Según las estimaciones policiales, el motivo del secuestro fue una deuda de 198.000 euros que la víctima, el empresario extremeño Jesús Ruiz González, había contraído con el también industrial cordobés Manuel Muñoz Gaitán. Al no conseguir cobrar la cantidad impagada, este empresario contrató al eslovaco para que ejecutara el secuestro y exigiese el abono de la cantidad adeudada. A cambio de sus servicios, el empresario le prometió venderle una finca, cuyo precio en el mercado era de 50 millones de pesetas, por la mitad de precio. Así, Slosiar, en compañía de los dos españoles, concertó telefónicamente una cita con la víctima. Tras el encuentro, le obligaron a introducirse en los asientos traseros de su propia furgoneta, donde le colocaron un pasamontañas para evitar que pudiera reconocer el lugar al que lo trasladaban.
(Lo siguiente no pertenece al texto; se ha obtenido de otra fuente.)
Lemma at_place_id i x : ring !! i = Some x -> id_at ids i = x.1.1.
Proof using. intros E. unfold id_at, ids. by rewrite list_lookup_fmap, E. Qed.

(** The node's own tests are those of its position. *)
Lemma owns_place i nd h :
  at_place i nd -> owns nd h = if responsible ids i h then 1 else 0.
Proof using.
  intros [Hs Hp _]. apply test_01. unfold responsible.
  by rewrite (at_place_id _ _ Hs), (at_place_id _ _ Hp).
Qed.

Lemma succ_owns_place i nd h :
  at_place i nd -> succ_owns nd h = if successor_responsible ids i h then 1 else 0.
Proof using.
  intros [Hs _ Hn]. apply test_01. unfold successor_responsible.
  by rewrite (at_place_id _ _ Hs), (at_place_id _ _ Hn).
Qed.

(** Names of the node at a position. *)
Definition host_at (i : nat) : string := default "" ((fun x => x.1.2) <$> ring !! i).
Definition port_at (i : nat) : Z := default 0 (snd <$> ring !! i).

Lemma at_place_names i p :
  ring !! i = Some (names p) ->
  id_at ids i = peer_node_id p /\ host_at i = hostname p /\ port_at i = port p.
Proof using. intros E. rewrite (at_place_id _ _ E). unfold host_at, port_at. by rewrite E. Qed.

Lemma at_place_kept i nd nd' : keeps_place nd nd' -> at_place i nd -> at_place i nd'.
Proof using. intros (K1 & K2 & K3) [P1 P2 P3]. by split; rewrite ?K1, ?K2, ?K3. Qed.

(** The lookup of the node at [i], whose address is [ip], and the reply that
    names the node at [j]. *)
Definition lookup_of (i : nat) (h ip : Z) : packet := ctrl_packet 129 h (id_at ids i) ip (port_at i).
Definition reply_of (j : nat) (h ip : Z) : packet := ctrl_packet 130 h (id_at ids j) ip (port_at j).

(** A connection to [host], over which [bytes] are sent. *)
Definition dials (host : string) (pt : Z) (a : sockaddr) (fd : Z) (bytes : list Z) : list event :=
  [EResolve host pt; ESocket fd; EConnect fd a; ESend fd (cells bytes); EClose fd].

(** Whatever way the bytes [input] arrive in pieces on the connection of client
    [c], and given the [answers] of the system, the node reads them, does what
    [events] say and ends in a state with [post]. *)
Definition handles w (c : ptr) (cl : client) (input : list Z) (answers : list answer)
    (events : list event) (post : world (node T1 T2) -> Prop) : Prop :=
  forall cs rest, pieces input cs -> script (w_io w) = chunks cs ++ answers ++ rest ->
    exists j w', client_inputs handle_packet j (c_socket cl) c w = Ok (tt, w') /\
      script (w_io w') = rest /\ trace (w_io w') = trace (w_io w) ++ events /\ post w'.

(** The client is gone, the other clients are still there. *)
Definition gone (c : ptr) w w' : Prop :=
  clients (w_srv w') = filter (fun x => x <> c) (clients (w_srv w)).

(** The node passes a lookup on: its bytes go to the successor unchanged. *)
Definition passes (i : nat) (h : Z) : Prop :=
  forall w c cl src ip a fd n,
    at_place i (w_node w) -> ready w c cl -> (src < length ring)%nat -> 0 <= ip < 2 ^ 32 ->
    0 <= fd -> 11 <= n ->
    let bytes := wire_ctrl (lookup_of src h ip) in
    handles w c cl bytes (forward_answers a fd n)
      (dials (host_at (succ_of ids i)) (port_at (succ_of ids i)) a fd bytes ++
       [EClose (c_socket cl)])
      (fun w' => at_place i (w_node w') /\ n_ht (w_node w') = n_ht (w_node w) /\
         n_rt (w_node w') = n_rt (w_node w) /\ gone c w w').

(** The node tells the one that asked who its successor is. *)
Definition tells (i : nat) (h : Z) : Prop :=
  forall w c cl src ip (a0 a : sockaddr) fd n,
    at_place i (w_node w) -> ready w c cl -> (src < length ring)%nat -> 0 <= ip < 2 ^ 32 ->
    0 <= fd -> 11 <= n ->
    let j := succ_of ids i in
    handles w c cl (wire_ctrl (lookup_of src h ip))
      (AAddrinfo (Some [a0]) :: forward_answers a fd n)
      (EResolve (host_at j) (port_at j) ::
       dials (dotted ip) (port_at src) a fd (wire_ctrl (reply_of j h (sin_addr a0))) ++
       [EClose (c_socket cl)])
      (fun w' => w_node w' = w_node w /\ gone c w w').

(** The ids and ports are 16-bit numbers. *)
Context (wf : Forall (fun x => 0 <= x.1.1 < 2 ^ 16 /\ 0 <= x.2 < 2 ^ 16) ring).

Lemma place_wf i : (i < length ring)%nat -> 0 <= id_at ids i < 2 ^ 16 /\ 0 <= port_at i < 2 ^ 16.
Proof using wf.
  intros Hi. destruct (lookup_lt_is_Some_2 ring i Hi) as [x E]. rewrite (at_place_id _ _ E).
  unfold port_at. rewrite E. exact (Forall_lookup_1 _ _ _ _ wf E).
Qed.

Lemma framed_lookup src h ip :
  (src < length ring)%nat -> 0 <= h < 2 ^ 16 -> 0 <= ip < 2 ^ 32 ->
  framed (wire_ctrl (lookup_of src h ip)) (lookup_of src h ip).
Proof using wf. intros Hs Hh Hip. destruct (place_wf src Hs). by apply framed_ctrl. Qed.

Lemma framed_reply j h ip :
  (j < length ring)%nat -> 0 <= h < 2 ^ 16 -> 0 <= ip < 2 ^ 32 ->
  framed (wire_ctrl (reply_of j h ip)) (reply_of j h ip).
Proof using wf. intros Hs Hh Hip. destruct (place_wf j Hs). by apply framed_ctrl. Qed.

Lemma node_passes i h :
  0 <= h < 2 ^ 16 -> responsible ids i h = false -> successor_responsible ids i h = false ->
  passes i h.
Proof.
  intros Hh Ho1 Ho2 w c cl src ip a fd n Hpl Hr Hsrc Hip Hfd Hn bytes cs rest Hcs Hs.
  set (L := lookup_of src h ip). set (nd := w_node w) in *.
  destruct (received handle_packet w (c_socket cl) c cl _ cs _ L Hr
    (framed_lookup src h ip Hsrc Hh Hip) Hcs Hs) as (j & cl1 & E & Hs1 & Hpk & Hr1).
  set (w1 := with_client c cl1 _) in *. pose proof Hr1 as (_ & Hc1 & Hp1 & _).
  pose proof (owns_place i nd h Hpl) as T1'. pose proof (succ_owns_place i nd h Hpl) as T2'.
  rewrite Ho1 in T1'. rewrite Ho2 in T2'. unfold owns, succ_owns in *.
  destruct (lookup_forwarded w1 c L a fd n rest)
    as (w' & E' & S1 & S2 & S3 & S4 & S5 & S6); try done.
  exists j, (removed c cl1 w'). split; [|split; [exact S5|split]].
  - rewrite E. apply (delivered_removed handle_packet c cl1 L); try done; rewrite ?S1; try done.
    unfold points_to. by rewrite S1.
  - cbn. rewrite S6. unfold connect_trace, dials.
    destruct (at_place_names _ _ (place_succ _ _ Hpl)) as (_ & -> & ->).
    by rewrite Hs1, <- !app_assoc.
  - split_and!; [by eapply at_place_kept|exact S2|exact S3|]. unfold gone. cbn. by rewrite S1.
Qed.

Lemma node_tells i h :
  0 <= h < 2 ^ 16 -> responsible ids i h = false -> successor_responsible ids i h = true ->
  tells i h.
Proof.
  intros Hh Ho1 Ho2 w c cl src ip a0 a fd n Hpl Hr Hsrc Hip Hfd Hn j cs rest Hcs Hs.
  pose proof (owns_place i _ h Hpl) as T1'. pose proof (succ_owns_place i _ h Hpl) as T2'.
  rewrite Ho1 in T1'. rewrite Ho2 in T2'.
  destruct (lookup_replied w c cl cs _ h _ _ _ a0 a fd n rest eq_refl Hr
    (framed_lookup src h ip Hsrc Hh Hip) Hcs T1' T2' Hs Hfd Hn)
    as (jj & w' & E & S1 & S2 & S3 & S4).
  exists jj, w'. split; [exact E|]. split; [exact S3|]. split; [|done]. rewrite S4.
  destruct (at_place_names _ _ (place_succ _ _ Hpl)) as (N1 & N2 & N3). unfold reply_of, reply_packet.
  fold j in N1, N2, N3. by rewrite N1, N2, N3.
Qed.

(** ** The whole way *)

(** The position after [m] hops. *)
Definition hop (m i : nat) : nat := Nat.iter m (succ_of ids) i.

Section Way.

Lemma hop_succ m i : hop (S m) i = hop m (succ_of ids i).
Proof using. unfold hop. by rewrite Nat.iter_succ_r. Qed.

Context (sorted : StronglySorted Z.lt ids).
Let n : nat := length ids.

Lemma distance_0 i j : (i < n)%nat -> (j < n)%nat -> distance ids i j = 0%nat -> i = j.
Proof using. intros Hi Hj. unfold distance. fold n. destruct (Nat.leb_spec i j); lia. Qed.

(** On the way from [i] to the owner [j]: nobody is or knows the owner before
    the node in front of it. *)
Lemma way_to_owner j h k : (2 <= n)%nat -> (j < n)%nat -> responsible ids j h = true ->
  forall i, (i < n)%nat -> distance ids i j = S k ->
    (forall m, (m < k)%nat -> responsible ids (hop m i) h = false /\
       successor_responsible ids (hop m i) h = false) /\
    responsible ids (hop k i) h = false /\ successor_responsible ids (hop k i) h = true /\
    succ_of ids (hop k i) = j /\ (forall m, (m <= k)%nat -> (hop m i < n)%nat).
Proof using sorted.
  intros Hn Hj Hr. induction k as [|k IH]; intros i Hi Hd.
  - assert (i <> j) as Hij.
    { intros ->. unfold distance in Hd. rewrite Nat.leb_refl in Hd. lia. }
    rewrite distance_succ in Hd by done. injection Hd as Hd.
    apply distance_0 in Hd; [|by apply succ_of_lt|done]. cbn.
    rewrite (successor_responsible_eq ids i h Hi), Hd. split; [lia|]. split_and!; try done.
    + apply not_true_is_false. intros Hri. apply Hij. by eapply owner_unique.
    + intros m Hm. by assert (m = 0)%nat as -> by lia.
  - assert (i <> j) as Hij.
    { intros ->. unfold distance in Hd. rewrite Nat.leb_refl in Hd. lia. }
    rewrite distance_succ in Hd by done. injection Hd as Hd.
    pose proof (succ_of_lt ids i Hi) as Hs.
    assert (succ_of ids i <> j) as Hsj.
    { intros E. rewrite E in Hd. unfold distance in Hd. rewrite Nat.leb_refl in Hd. lia. }
    destruct (IH (succ_of ids i) Hs Hd) as (Hway & Hk1 & Hk2 & Hk3 & Hlt).
    rewrite !hop_succ. split_and!; try done.
    + intros [|m] Hm; [cbn|by rewrite hop_succ; apply Hway; lia].
      rewrite (successor_responsible_eq ids i h Hi).
      split; apply not_true_is_false; intros E; [apply Hij|apply Hsj]; by eapply owner_unique.
    + intros [|m] Hm; [done|]. rewrite hop_succ. apply Hlt. lia.
Qed.
End Way.

(** ** The request *)

Section Request.
Context (fl : Z) (k v : list Z).
Let h : Z := hash_spec k.
Let req : list Z := wire_data fl k v.

(** The node that owns the key applies the request to its map and answers. *)
Definition serves (i : nat) : Prop :=
  forall w c cl m n,
    at_place i (w_node w) -> ready w c cl -> bytes_rep (n_ht (w_node w)) m ->
    kt_room (ht (n_ht (w_node w))) = true ->
    let answer := (own_spec m fl k v).2 in
    zlen answer <= MAX_RW_COUNT -> zlen answer <= n ->
    handles w c cl req [ASend n] [ESend (c_socket cl) (cells answer); EClose (c_socket cl)]
      (fun w' => at_place i (w_node w') /\ bytes_rep (n_ht (w_node w')) (own_spec m fl k v).1 /\
         n_rt (w_node w') = n_rt (w_node w) /\ gone c w w').

(** What the network does while a request goes to another node, whose answer is
    [answer]. *)
Definition relay_ok (it : proxy_item) (answer : list Z) : Prop :=
  pieces answer (pi_chunks it) /\ 0 <= pi_fd it /\ zlen req <= pi_accept it /\
  0 < zlen answer <= MAX_RW_COUNT /\ zlen answer <= pi_client_accept it.

(** The request goes out, the answer comes back to the client at [sock]; the
    connection is closed twice. *)
Definition relayed (host : string) (pt : Z) (it : proxy_item) (sock : Z) (answer : list Z)
    : list event :=
  dials host pt (pi_addr it) (pi_fd it) req ++ [ESend sock (cells answer); EClose (pi_fd it)].

(** The node relays the request to its successor. *)
Definition relays (i : nat) : Prop :=
  forall w c cl it answer,
    at_place i (w_node w) -> ready w c cl -> relay_ok it answer ->
    let j := succ_of ids i in
    handles w c cl req (item_answers it)
      (relayed (host_at j) (port_at j) it (c_socket cl) answer ++ [EClose (c_socket cl)])
      (fun w' => at_place i (w_node w') /\ n_ht (w_node w') = n_ht (w_node w) /\
         n_rt (w_node w') = n_rt (w_node w) /\ gone c w w').

(** The node keeps the request, the client stays connected, and a lookup goes to
    the successor. *)
Definition asks (i : nat) : Prop :=
  forall w c cl q (a0 a : sockaddr) fd n,
    at_place i (w_node w) -> ready w c cl -> rq_rep (n_rt (w_node w)) q ->
    kt_room (rt (n_rt (w_node w))) = true -> 0 <= fd -> 11 <= n ->
    let j := succ_of ids i in
    handles w c cl req (AAddrinfo (Some [a0]) :: forward_answers a fd n)
      (EResolve (host_at i) (port_at i) ::
       dials (host_at j) (port_at j) a fd (wire_ctrl (lookup_of i h (sin_addr a0))))
      (fun w' => at_place i (w_node w') /\ n_ht (w_node w') = n_ht (w_node w) /\
         rq_rep (n_rt (w_node w'))
           (<[h := default [] (q !! h) ++ [(queued fl k v, c_socket cl)]]> q) /\
         exists cl', ready w' c cl' /\ c_socket cl' = c_socket cl).

(** The node that keeps the request of the client at [sock] reads that the node
    at [j], with the address [ip], is the owner: the request goes there, the
    answer to the client, and the request is forgotten. *)
Definition uses (i j : nat) : Prop :=
  forall w c cl q sock ip it answer,
    at_place i (w_node w) -> ready w c cl -> 0 <= ip < 2 ^ 32 -> relay_ok it answer ->
    q !! h = None -> rq_rep (n_rt (w_node w)) (<[h := [(queued fl k v, sock)]]> q) ->
    handles w c cl (wire_ctrl (reply_of j h ip)) (item_answers it)
      (relayed (dotted ip) (port_at j) it sock answer ++ [EClose (c_socket cl)])
      (fun w' => at_place i (w_node w') /\ n_ht (w_node w') = n_ht (w_node w) /\
         rq_rep (n_rt (w_node w')) q /\ gone c w w').

Context (data : is_ctrl fl = false) (fl_ok : byte_ok fl) (k_ok : Forall byte_ok k).
Context (k_short : zlen k < 2 ^ 16) (kv_short : 0 < zlen k + zlen v < 2 ^ 30).

Lemma zlen_req : zlen req = 7 + zlen k + zlen v.
Proof using. apply zlen_wire_data. Qed.

(** A relay of the request, whether just read or kept. *)
Lemma relay_item it answer p sock :
  packet_serialize p = Ok (cells req, zlen (cells req)) -> flags p = fl -> relay_ok it answer ->
  item_ok it (p, sock) /\
  forall nx, item_events nx it (p, sock) = relayed (hostname nx) (port nx) it sock answer.
Proof using data k_short kv_short.
  intros Hp Hfl ((Ha & Hne) & Hfd & Hacc & Hans & Hcl).
  assert (serial p = cells req) as Hser by (unfold serial; by rewrite Hp).
  pose proof zlen_req. pose proof (zlen_nonneg k). pose proof (zlen_nonneg v).
  split.
  - unfold item_ok. cbn [fst]. rewrite Hser, Ha, zlen_cells, Hfl. rewrite zlen_cells in Hp.
    unfold MAX_RW_COUNT in *. split_and!; done || lia.
  - intros nx. unfold item_events, proxy_trace, connect_trace, relayed, dials. cbn [fst snd].
    by rewrite Hser, Ha.
Qed.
El lugar elegido para su cautiverio fue una finca con olivar situada en la sierra, entre Montoro y Villa del Río, propiedad del industrial que encargó el secuestro. Allí fue encerrado en un zulo y maltratado física y psicológicamente. En su cautiverio, tras varios intentos para que entregase la cantidad adeudada y tras manifestar reiteradamente que no disponía de dinero en efectivo y que se ofrecía a pagar la deuda en especie, el secuestrado eslovaco recibió del empresario la orden de no aceptar esa oferta y de "seguir apretándole fuerte" incluso bajo la amenaza de "quitarlo de en medio". Finalmente, el eslovaco dejó en libertad al retenido en la carretera entre Montoro y Adamuz, tras convencerle este último de que traicionara al que le había contratado para el secuestro. El extremeño le prometió el pago de 6.000 euros a cambio de su libertad.
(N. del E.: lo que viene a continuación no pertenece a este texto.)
(** ** The ring refines one map *)

Lemma net_run_ok {T1 T2} `{KeyTableSpec T1} `{KeyTableSpec T2}
    (ring : list (Z * string * Z)) (net net' : list (node T1 T2)) M evs :
  StronglySorted Z.lt (ids ring) -> (2 <= length ring)%nat ->
  net_holds ring net M -> net_run net evs net' ->
  answers_right M evs /\ net_holds ring net' (foldl map_after M evs).
Proof.
  intros Hs Hn Hh Hrun. revert M Hh. induction Hrun as [net|net ev net1 evs net2 Hstep _ IH];
    intros M Hh; [by split|].
  destruct (net_step_ok ring Hs Hn net M ev net1 Hh Hstep) as [Ha Hh1].
  destruct (IH _ Hh1) as [Has Hh2]. by split.
Qed.

(** C5. A ring of two or more nodes that know their neighbours, whose stores hold
    the shards of one finite map [M]: the part of a node is what it is responsible
    for.  Packets, as read from any bytes, are delivered to any nodes in any order,
    from any clients, with anything going on in the network.  The whole then behaves
    as the single map [M]: each request a node carries out as the owner of its key
    takes effect on [M] and the client is sent exactly what [M] answers (a proper
    beginning of it only if one of the answers that the handler got from the socket
    was a refusal), every other delivery leaves [M] alone, and afterwards the stores
    of the nodes are again the shards of the map, with no key in two of them and none
    lost. *)
Theorem ring_is_one_map {T1 T2} `{KeyTableSpec T1} `{KeyTableSpec T2}
    (ring : list (Z * string * Z)) (net net' : list (node T1 T2)) M evs :
  StronglySorted Z.lt (ids ring) -> (2 <= length ring)%nat ->
  net_holds ring net M -> net_run net evs net' ->
  answers_right M evs /\ net_holds ring net' (foldl map_after M evs).
Proof. apply net_run_ok. Qed.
Las investigaciones policiales se iniciaron a raíz de la denuncia formulada en la Comisaría de Policía de Córdoba por los familiares del desaparecido, quienes manifestaron su preocupación ante la posibilidad de que le hubieran asesinado. Los policías conocieron a través de sus gestiones que Jesús Ruiz, empresario de la construcción y residente en Córdoba, había contraído una deuda importante con una empresa dedicada al suministro de estructuras metálicas. Todos los detenidos reconocieron en su declaración ante la Policía su implicación en los hechos y ya han sido puestos a disposición judicial.